— EXERCISE GOAL —
Using the material below, set down only the line containing "intros [] ? ->. apply Hf. split." and the lines after it, unchanged.

— DATA SUPPLIED —
(** The new node in an empty place. *)
Lemma link_ok A s0 s z d c p kp u a k q :
  on A s0 s (zip (Frame d c p kp u :: z) Leaf) -> a ∈ A -> a ∉ addrs (zip (Frame d c p kp u :: z) Leaf) ->
  nodes s !! a = Some (mkNode None None q Red k) ->
  ok (store (Some p) (set_child d (Some a)) ;; store (Some a) (set_parent (Some p))) s
    (fun _ s' => on A s0 s' (zip (Frame d c p kp u :: z) (T Red Leaf a k Leaf))).
Proof.
  intros Hon HaA Ha Hla. pose proof (on_frame _ _ _ _ _ _ _ _ _ _ Hon) as Hlp. pose proof Hon as [Hrep Hroot Hnd Hsub Hrest].
  apply rep_zip in Hrep as [_ Hcr]. apply NoDup_zip in Hnd as (N1 & _ & _). rewrite addrs_zip in Ha.
  assert (a <> p) as Hap by (intros ->; apply Ha; left; apply caddrs_cons; tauto).
  eapply ok_store; [exact Hlp|]. autorewrite with mkN.
  eapply ok_store_last; [cbn [upd nodes]; by rewrite lookup_insert_ne|].
  change (upd p _ s) with (hook (Frame d c p kp u :: z) (Some a) s). set (z0 := Frame d c p kp u :: z) in *.
  assert (crep (nodes (hook z0 (Some a) s)) z0 (Some a)) as Hcr' by by apply (hook_ctx z0 None).
  split.
  - apply rep_zip. split; [|apply crep_insert; [tauto|done]]. cbn [upd nodes rep]. by rewrite lookup_insert_eq.
  - rewrite root_zip. by rewrite root_zip in Hroot.
  - apply NoDup_zip. unfold addrs at 1 2. cbn [inorder app fmap list_fmap snd]. split_and!; [done|apply NoDup_singleton|].
    intros x Hx ->%list_elem_of_singleton. tauto.
  - intros x. rewrite addrs_zip. intros [Hx|Hx]; [apply Hsub, addrs_zip; by left|]. unfold addrs in Hx. cbn in Hx.
    by apply list_elem_of_singleton in Hx as ->.
  - apply rest_upd; [done|rewrite hook_lookup by tauto; by eexists|]. apply (rest_hook _ _ _ _ None); [|done|done].
    intros x Hx. apply Hsub, addrs_zip. by left.
Qed.

Lemma first_left h p t x l : rep h p t -> inorder t = x :: l -> exists n, h !! x.2 = Some n /\ left_child n = None.
Proof.
  revert p l. induction t as [|c t1 IH a k t2 _]; intros p l; [done|]. intros (H1 & H2 & _). cbn [inorder].
  destruct (inorder t1) as [|y l1] eqn:E.
  - intros [= <- <-]. cbn [snd]. eexists. split; [exact H1|]. cbn [left_child]. destruct t1 as [|? t3 ? ? ?]; [done|].
    cbn [inorder] in E. by destruct (inorder t3).
  - intros [= -> _]. by apply (IH _ l1 H2).
Qed.

Lemma second_left h p t x y l :
  rep h p t -> inorder t = x :: y :: l -> lmr t = true -> exists n, h !! y.2 = Some n /\ left_child n = Some x.2.
Proof.
  revert p l. induction t as [|c t1 IH a k t2 _]; intros p l; [done|]. intros (H1 & H2 & _) E Hl.
  assert (t1 = Leaf \/ t1 <> Leaf) as [->|Ht1] by (destruct t1; [by left|by right]).
  - destruct t2; [|done]. done.
  - rewrite lmr_T in Hl by done. cbn [inorder] in E. destruct (inorder t1) as [|x' [|y' l1]] eqn:E1.
    + destruct t1 as [|? t3 ? ? ?]; [done|]. cbn [inorder] in E1. by destruct (inorder t3).
    + injection E as -> <- _. cbn [snd]. eexists. split; [exact H1|]. cbn [left_child].
      destruct t1 as [|? t3 a3 k3 t4]; [done|]. cbn [root]. cbn [inorder] in E1. destruct (inorder t3) as [|? l3] eqn:E3.
      * by injection E1 as <- _.
      * injection E1 as _ E1. by destruct l3.
    + injection E as -> -> _. by apply (IH _ l1 H2).
Qed.

(** ** The well-formed trees *)

(** The list of keys and nodes that a tree stands for. *)
Record wf (s : Tree) (l : list (Z * nat)) : Prop := {
  w_tree : exists t, rep (nodes s) None t /\ m_root s = root t /\ inorder t = l /\ rb t;
  w_sorted : sorted l;
  w_nodup : NoDup l.*2;
  w_size : m_size s = Z.of_nat (length l);
  w_minimum : m_minimum s = snd <$> head l;
  w_in_tree : m_in_tree s = list_to_set l.*2;
  w_heap : Z.of_nat (size (nodes s)) < 2 ^ 64 }.
(** The node with at most one child goes. *)
Lemma unlink_ok A s0 s z c l a k r t {B} (f : unit -> M Tree B) Q :
  on A s0 s (zip z (T c l a k r)) -> t = l \/ t = r -> (forall s', on A s0 s' (zip z t) -> ok (f tt) s' Q) ->
  ok ((if non_null (root t) then store (root t) (set_parent (top z)) else kret tt) ;;
      u ← (if non_null (top z) then replace_child (top z) (Some a) (root t) else set_root (root t)); f u) s Q.
Proof.
  intros Hon Ht Hf. pose proof Hon as [Hrep Hroot Hnd Hsub Hrest]. apply rep_zip in Hrep as [(Ha & Rl & Rr) Hz]. cbn [root] in Hz.
  rewrite root_zip in Hroot. apply NoDup_zip in Hnd as (Nz & Nt & Hd). apply (NoDup_mk L) in Nt as (N1 & N2 & N3 & N4 & N5).
  assert (rep (nodes s) (Some a) t) as Rt by by destruct Ht as [-> | ->]. assert (NoDup (addrs t)) as Ndt by by destruct Ht as [-> | ->].
  assert (forall b, b = a \/ b ∈ addrs t -> b ∈ addrs (T c l a k r)) as Hin.
  { intros b Hb. apply (addrs_mk L). destruct Ht as [-> | ->]; tauto. }
  assert (forall b, b ∈ caddrs z -> b ∉ addrs t) as Dt by (intros b Hb Hbt; apply (Hd b Hb), Hin; by right).
  eapply ok_reparent; [exact Rt|]. set (s1 := reparent t (top z) s).
  assert (crep (nodes s1) z (Some a)) as Hz1 by (by apply reparent_ctx).
  apply (ok_bind _ _ _ (fun _ s' => s' = hook z (root t) s1)).
  { pose proof (ok_hook z a (root t) s1 (fun _ s' => s' = hook z (root t) s1) Hz1) as H. unfold replace_child.
    destruct (top z); apply H; try done; intros Hb; apply (Hd a Hb), Hin; by left. }
  intros [] ? ->. apply Hf. split.
  - apply rep_zip. split; [|by eapply hook_ctx]. apply hook_other; [done|]. by eapply reparent_rep.
  - rewrite root_zip. apply (hook_root z (Some a)). by subst s1; rewrite reparent_root.
  - by apply NoDup_zip.
  - intros b [Hb|Hb]%addrs_zip; apply Hsub, addrs_zip; [by left|right; apply Hin; by right].
  - eapply rest_hook; [|exact Hz1|]; [intros b Hb; apply Hsub, addrs_zip; by left|].
    eapply rest_reparent; [|exact Rt|done]. intros b Hb. apply Hsub, addrs_zip. right. apply Hin. by right.
Qed.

— RESULT OF THE TASK —
  intros [] ? ->. apply Hf. split.
  - apply rep_zip. split; [|by eapply hook_ctx]. apply hook_other; [done|]. by eapply reparent_rep.
  - rewrite root_zip. apply (hook_root z (Some a)). by subst s1; rewrite reparent_root.
  - by apply NoDup_zip.
  - intros b [Hb|Hb]%addrs_zip; apply Hsub, addrs_zip; [by left|right; apply Hin; by right].
  - eapply rest_hook; [|exact Hz1|]; [intros b Hb; apply Hsub, addrs_zip; by left|].
    eapply rest_reparent; [|exact Rt|done]. intros b Hb. apply Hsub, addrs_zip. right. apply Hin. by right.
Qed.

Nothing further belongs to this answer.